Leapmotor C10, nel mercato italiano presidiato dalle concessionarie del gruppo Stellantis, arriva in una fase in cui il costo della benzina pesa sempre di più sui conti delle famiglie: il prezzo medio ha raggiunto 1,996 Euro al litro, contro 1,285 Euro al litro del 2006, con un incremento del 52,99%. In questo scenario, la versione 100% elettrica del D-Suv cinese si presenta come una soluzione che unisce sensibilità ambientale e convenienza d’uso.
La gamma comprende anche la variante con range extender Reev, dotata di un motore 1.5 a benzina da 50 kW impiegato per ricaricare la batteria, così da ridurre lo stress legato a wallbox e colonnine. Questa architettura offre un vantaggio evidente sul piano psicologico, ma comporta un aggravio nei costi annui, salvo che vi sia una reale esigenza di quel tipo di utilizzo.

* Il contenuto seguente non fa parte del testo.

(* ===== verification/TurnLoop.v ===== *)
(** * The turn loop

    Models [run_turn_loop], [execute_and_commit_tools], [run_result_with_annotation],
    [resume_result_with_annotation], [finalize_run_exit] and the logical runs of
    [src/crates/agen/src/engine.rs].  The interceptor and the engine's configuration are a
    record of functions of the clock; callbacks that only observe are left out. *)
From Stdlib Require Import ZArith String List Lia.
From stdpp Require Import base tactics numbers list strings gmap sets pretty.
From S2P Require Import Prelude Conversation ContextBudget ImageRecovery ProviderHistory Tool.
From S2P Require Import Timeline EngineCore ToolExecution EarlyTools Streaming.

Module TurnLoop.
Import Tool EngineCore EarlyTools Streaming.
Import ImageRecovery(HistoryEntry, mkEntry, item, annotation).

Definition MAX_STREAM_CONTINUATIONS : nat := 3.

Section turn_loop.
Context {A Json HttpError JsonError : Type}.
Abbreviation EngineError := (EngineError HttpError JsonError).
Abbreviation State := (State A Json).
Abbreviation M := (@M A Json HttpError JsonError).

(** The configuration of the engine, and the decisions of its interceptor. *)
Record Host := mkHost {
  max_turns : option nat;
  pruning : ContextBudget.Pruning;
  cache_anchor : option nat;
  (** [tool_call_dispatch_mode == OnToolCallComplete], and who supports it. *)
  on_tool_call_complete : bool;
  provider_supports_early : bool;
  interceptor_supports_early : bool;
  on_prompt_submit : nat → Item → result (PromptAction * Item) InterceptorError;
  pending_history_appends : nat → result (list Item) InterceptorError;
  (** The interceptor may change the context of the request. *)
  pre_llm_request : nat → list Item → result (PreRequestAction * list Item) InterceptorError;
  on_assistant_turn_end : nat → list (ToolCall Json) → result TurnEndAction InterceptorError
}.

Context (env : Env A Json) (provider : Provider A HttpError JsonError) (host : Host).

Le simulazioni effettuate su percorrenze annuali di 30.000 e 70.000 km, ai prezzi attuali dell’energia e dei carburanti, indicano che il Leapmotor C10 Bev consente un risparmio di 412,80 Euro all’anno sui 30.000 km e di 3.400,32 Euro sui 70.000 km rispetto alla versione Range Extender (Reev).
Il dato decisivo resta la ricarica domestica, stimata a 0,25 Euro/kWh: è questo il fattore che abbatte in modo più netto la spesa di esercizio. Pur consumando più della C10 Reev -19,5 kWh/100 km contro 6,3- la C10 Bev beneficia dell’assenza totale delle soste al distributore.

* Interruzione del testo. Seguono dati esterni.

Lemma joined_len_change old new first rest :
  len (joined new first rest)
  = len (joined old first rest) - len old * Z.of_nat (length rest)
    + len new * Z.of_nat (length rest).
Proof. unfold len. rewrite !joined_length. lia. Qed.

(** What a failed edit says about its arguments. *)
Definition edit_error (original : string) (a : EditArgs) (limits : TextLimits)
    (e : TextError) : Prop :=
  match e with
  | Decode _ => False
  | EmptyOldString => old_string a = EmptyString
  | IdenticalStrings => old_string a = new_string a
  | NotFound => ∀ k, ¬ occurs_at (old_string a) original k
  | MultipleMatches n =>
      replace_all a = false ∧ 2 ≤ n
      ∧ ∃ first rest, original = joined (old_string a) first rest
                      ∧ leftmost (old_string a) first rest ∧ n = Z.of_nat (length rest)
  | InputTooLarge n limit =>
      max_input_bytes limits = Some limit ∧ limit < n
      ∧ (n = len original ∨ n = len (old_string a) ∨ n = len (new_string a))
  | OutputTooLarge n limit =>
      max_output_bytes limits = Some limit ∧ limit < n
      ∧ ∃ first rest, original = joined (old_string a) first rest
                      ∧ leftmost (old_string a) first rest
                      ∧ n = len (joined (new_string a) first rest)
  | ReplacementLimitExceeded n limit =>
      max_replacements limits = Some limit ∧ limit < n
      ∧ ∃ first rest, original = joined (old_string a) first rest
                      ∧ leftmost (old_string a) first rest ∧ n = Z.of_nat (length rest)
  | Overflow =>
      ∃ first rest, original = joined (old_string a) first rest
        ∧ leftmost (old_string a) first rest
        ∧ ISIZE_MAX < len (joined (new_string a) first rest)
  end.

(** What a successful edit has done. *)
Definition edit_done (original : string) (a : EditArgs) (limits : TextLimits)
    (o : EditOutcome) : Prop :=
  ∃ first rest, original = joined (old_string a) first rest
    ∧ leftmost (old_string a) first rest ∧ rest ≠ []
    ∧ content o = joined (new_string a) first rest
    ∧ valid_utf8 (content o) = true
    ∧ replacements o = Z.of_nat (length rest) ∧ bytes_written o = len (content o)
    ∧ (replace_all a = false → length rest = 1%nat)
    ∧ bytes_written o ≤ ISIZE_MAX
    ∧ (∀ l, max_input_bytes limits = Some l → len original ≤ l)
    ∧ (∀ l, max_output_bytes limits = Some l → bytes_written o ≤ l)
    ∧ (∀ l, max_replacements limits = Some l → replacements o ≤ l).

Lemma check_input_cases n limits :
  match check_input_bytes n limits with
  | Ok _ => ∀ l, max_input_bytes limits = Some l → n ≤ l
  | Err e => ∃ l, e = InputTooLarge n l ∧ max_input_bytes limits = Some l ∧ l < n
  end.
Proof.
  unfold check_input_bytes. destruct (max_input_bytes limits) as [l|]; [|done].
  destruct (Z.ltb_spec l n); [eauto|]. by intros ? [= <-].
Qed.

Lemma check_output_cases n limits :
  match check_output_bytes n limits with
  | Ok _ => ∀ l, max_output_bytes limits = Some l → n ≤ l
  | Err e => ∃ l, e = OutputTooLarge n l ∧ max_output_bytes limits = Some l ∧ l < n
  end.
Proof.
  unfold check_output_bytes. destruct (max_output_bytes limits) as [l|]; [|done].
  destruct (Z.ltb_spec l n); [eauto|]. by intros ? [= <-].
Qed.

Lemma validate_cases original a limits :
  match validate a limits with
  | Ok _ => old_string a ≠ EmptyString
  | Err e => edit_error original a limits e
  end.
Proof.
  unfold validate. case_bool_decide; [done|]. case_bool_decide; [done|].
  pose proof (check_input_cases (len (old_string a)) limits) as H1.
  destruct (check_input_bytes (len (old_string a)) limits) as [|e];
    [|destruct H1 as (l & -> & ? & ?); simpl; auto].
  pose proof (check_input_cases (len (new_string a)) limits) as H2.
  destruct (check_input_bytes (len (new_string a)) limits) as [|e]; [done|].
  destruct H2 as (l & -> & ? & ?). simpl. auto.
Qed.

Lemma edit_cases original a limits :
  valid_utf8 original = true → valid_utf8 (old_string a) = true →
  valid_utf8 (new_string a) = true → len original ≤ ISIZE_MAX →
  ∃ r, edit original a limits = Some r
    ∧ match r with
      | Ok o => edit_done original a limits o
      | Err e => edit_error original a limits e
      end.
Proof.
  intros Hv Hold Hnew Hlen. unfold edit.
  pose proof (validate_cases original a limits) as H1.
  destruct (validate a limits) as [[]|e]; [|eauto].
  pose proof (check_input_cases (len original) limits) as H2.
  destruct (check_input_bytes (len original) limits) as [[]|e];
    [|destruct H2 as (l & -> & ? & ?); eexists; split; [done|]; simpl; auto].
  destruct (match_indices_spec (old_string a) original H1 0) as (first & rest & Heq & Hl & Hm).
  unfold match_indices. rewrite Hm, starts_length.
  assert (Hdec : original = joined (old_string a) first rest ∧ leftmost (old_string a) first rest)
    by done. clear Heq. destruct Hdec as [Heq _].
  destruct (Z.eqb_spec (Z.of_nat (length rest)) 0) as [E|E].
  { assert (rest = []) as -> by (destruct rest; [done|simpl in E; lia]).
    eexists; split; [done|]. simpl. by rewrite Heq. }
  destruct (negb (replace_all a) && negb (Z.of_nat (length rest) =? 1)) eqn:Hall.
  { split_andb. eexists; split; [done|]. simpl. split_and!; [done|zbool; lia|eauto]. }
  destruct (match max_replacements limits with Some _ => _ | None => None end)
    as [l|] eqn:Hmax.
  { destruct (max_replacements limits) as [l'|] eqn:Hml; [|done].
    destruct (Z.ltb_spec l' (Z.of_nat (length rest))); [|done]. injection Hmax as ->.
    eexists; split; [done|]. simpl. eauto 10. }
  assert (Hchange := joined_len_change (old_string a) (new_string a) first rest).
  rewrite <- Heq in Hchange.
  assert (len (old_string a) * Z.of_nat (length rest) ≤ len original)
    by (rewrite Heq; unfold len; rewrite joined_length; lia).
  rewrite edited_len_spec by (unfold len in *; lia). rewrite <- Hchange.
  destruct (Z.ltb_spec ISIZE_MAX (len (joined (new_string a) first rest))).
  { eexists; split; [done|]. simpl. eauto. }
  pose proof (check_output_cases (len (joined (new_string a) first rest)) limits) as H3.
  destruct (check_output_bytes _ limits) as [[]|e];
    [|destruct H3 as (l & -> & ? & ?); eexists; split; [done|]; simpl; eauto 10].
  assert (Hpieces : Forall (λ p, valid_utf8 p = true) (first :: rest))
    by (apply (pieces_valid (old_string a)); [done..|by rewrite <- Heq]).
  pose proof (build_content_spec (old_string a) (new_string a) rest EmptyString first
                EmptyString Hold Hpieces) as Hb.
  change (EmptyString +:+ joined (old_string a) first rest)
    with (joined (old_string a) first rest) in Hb. rewrite <- Heq in Hb.
  change (String.length EmptyString) with 0%nat in Hb. rewrite Hb.
  eexists; split; [done|]. exists first, rest. simpl.
  split_and!; try done.
  - destruct rest; [done|done].
  - by apply joined_valid.
  - intros Hr. rewrite Hr in Hall. simpl in Hall. zbool. lia.
  - intros l Hl'. rewrite Hl' in Hmax.
    destruct (Z.ltb_spec l (Z.of_nat (length rest))); [done|lia].
Qed.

Al di là dell’aspetto economico, il modello ha altre carte da giocare. Con una lunghezza di 4,73 metri e l’architettura Leap 3.0, si colloca nel segmento con contenuti tecnologici da categoria superiore. Durante la prova condotta nel nord-ovest della Lombardia, la sua impostazione dinamica è apparsa chiaramente orientata al comfort ed alla riduzione dello stress, non certo ad un carattere sportivo.

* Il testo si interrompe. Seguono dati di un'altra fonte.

(* ===== verification/TicketParents.v ===== *)
(** * Parent links between tickets

    Models [src/crates/ticket/src/parent_links.rs] with what it uses of
    [src/crates/ticket/src/lib.rs]: the link table, the ancestor walk, setting a link under a
    compare-and-set with exact replay by operation key, and the pages of children.

    The database is a record of tables keyed by their primary keys; a connection counts the
    statements it has executed, and every statement may fail, as the environment of the call
    says.  A write runs in an immediate transaction: writers are serialized and an error
    leaves the database as it was.  JSON texts, the digest of a ticket's content, random ids,
    the clock and the hook on mutations are arguments. *)
From Stdlib Require Import ZArith String Ascii List Lia.
From stdpp Require Import base tactics numbers list gmap sets strings pretty relations sorting.
From S2P Require Import Prelude BTree.

Open Scope Z_scope.

Module TicketParents.

(** ** Data *)

Inductive TicketError :=
| Io (path : string)
| NotFound (query : string)
| Ambiguous (query : string) (matches : list string)
| Conflict (reason : string)
| OperationFingerprintMismatch (operation_key : string)
| Sqlite (message : string).

Inductive TicketState := Open | Closed.

Inductive TicketClosureReason :=
| Completed | NotPlanned | Duplicate | Unknown | Other (text : string).

Inductive TicketIdOrSlug := Id (value : string) | Slug (value : string) | Query (value : string).

Definition as_query (id : TicketIdOrSlug) : string :=
  match id with Id value | Slug value | Query value => value end.

Record TicketParentObservation := mkObservation {
  parent_ticket_id : option string;
  last_operation_key : option string
}.

#[export] Instance TicketParentObservation_eq_dec : EqDecision TicketParentObservation.
Proof. solve_decision. Defined.

Record TicketParentSetRequest := mkSetRequest {
  expected : TicketParentObservation;
  parent : option string;
  operation_key : string
}.

Record TicketLinkSummary := mkSummary {
  id : string;
  resource_key : string;
  title : string;
  state : TicketState;
  closure_reason : option TicketClosureReason
}.

Record TicketParentLink := mkLink {
  ticket_id : string;
  observation : TicketParentObservation;
  link_parent : option TicketLinkSummary
}.

Record ChildrenCursor := mkCursor {
  cursor_workspace_id : string;
  cursor_parent_ticket_id : string;
  after : string
}.

Record TicketChildrenRequest := mkChildrenRequest {
  cursor : option string;
  limit : option nat
}.

Record TicketChildrenPage := mkPage {
  page_parent_ticket_id : string;
  items : list TicketLinkSummary;
  next_cursor : option string;
  has_more : bool
}.

(** The fields [insert_event] stores. *)
Record TicketEvent := mkEvent {
  is_initial : bool;
  kind : string;
  event_author : option string;
  at_time : option string;
  status : option string;
  from_state : option string;
  to_state : option string;
  reason : option string;
  state_field : option string;
  heading : option string;
  body : string;
  references : list (string * string);
  attributes : btree string
}.

Record SqliteTicketMutationEvent := mkMutationEvent {
  mutation_workspace_id : string;
  mutation_ticket_id : string;
  event_index : Z;
  event_kind : string
}.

Lo spazio a bordo è uno dei suoi punti forti, favorito dal passo di 2,83 metri e dall’assenza del tunnel centrale. Anche l’infotainment si distingue per completezza, con Apple CarPlay, Android Auto e comandi vocali evoluti.
La dotazione di sicurezza è altrettanto ricca e ha contribuito alla valutazione di 5 Stelle assegnata da EuroNcap. Il pacchetto Adas è gestito da 12 tra sensori e telecamere ad alta definizione che sorvegliano costantemente il perimetro del veicolo. Sono presenti il centraggio attivo di corsia, il cruise control adattivo Acc, la telecamera a 360 gradi con funzione 3D, che mostra il veicolo in modalità trasparente sul display centrale per agevolare le manovre, il monitoraggio dell’angolo cieco Bsd e la frenata automatica d’emergenza capace di rilevare anche pedoni e ciclisti. Gli avvisi acustici ed il sistema di monitoraggio dell’attenzione del conducente risultano discreti e possono essere regolati con uno swipe sullo schermo centrale da 14,9 pollici.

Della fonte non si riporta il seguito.